(** * Cart and product-detail blocks: a shallow embedding

    The two blocks [blocks/cart/cart.js] and
    [blocks/product-detail/product-detail.js] are embedded function by
    function.  JavaScript objects that are used as records become Rocq
    records, the [products] object of the cart (a string-keyed object whose
    property order is observable through [Object.values]) becomes an
    association list, DOM fragments become small trees, and the shared data
    layer together with the console and the block's DOM is threaded through
    the handlers as an explicit [World]. *)

From Stdlib Require Import ZArith List Bool Ascii String Lia.
From Stdlib Require Import Numbers.DecimalString.
From Stdlib Require Numbers.DecimalPos Numbers.DecimalZ.
Import ListNotations.

Local Open Scope string_scope.
Local Open Scope list_scope.

(** ** JavaScript numbers

    The handlers only add, multiply, compare and print numbers, and test
    them for truthiness.  The development is parametric in the arithmetic,
    so that every statement holds for IEEE doubles as well as for the exact
    instance [ExactNumber] below, which is used to run examples. *)

(** The decimal numeral of an integer, with ["-"] in front of a negative
    one. *)
Definition integer_to_string (z : Z) : string :=
  NilZero.string_of_int (Z.to_int z).

(** The integers up to [2^53] in magnitude: a double holds each of them
    exactly, and [ToString] prints all their digits. *)
Definition safe_integer (z : Z) : Prop := (Z.abs z <= 9007199254740992)%Z.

+---+

What you need to do:
The response must contain exactly the lines from the one with "NilZero.string_of_int (Z.to_int z)." to the end of the entries above, both included, and nothing more.

Expected answer:
  NilZero.string_of_int (Z.to_int z).

(** The integers up to [2^53] in magnitude: a double holds each of them
    exactly, and [ToString] prints all their digits. *)
Definition safe_integer (z : Z) : Prop := (Z.abs z <= 9007199254740992)%Z.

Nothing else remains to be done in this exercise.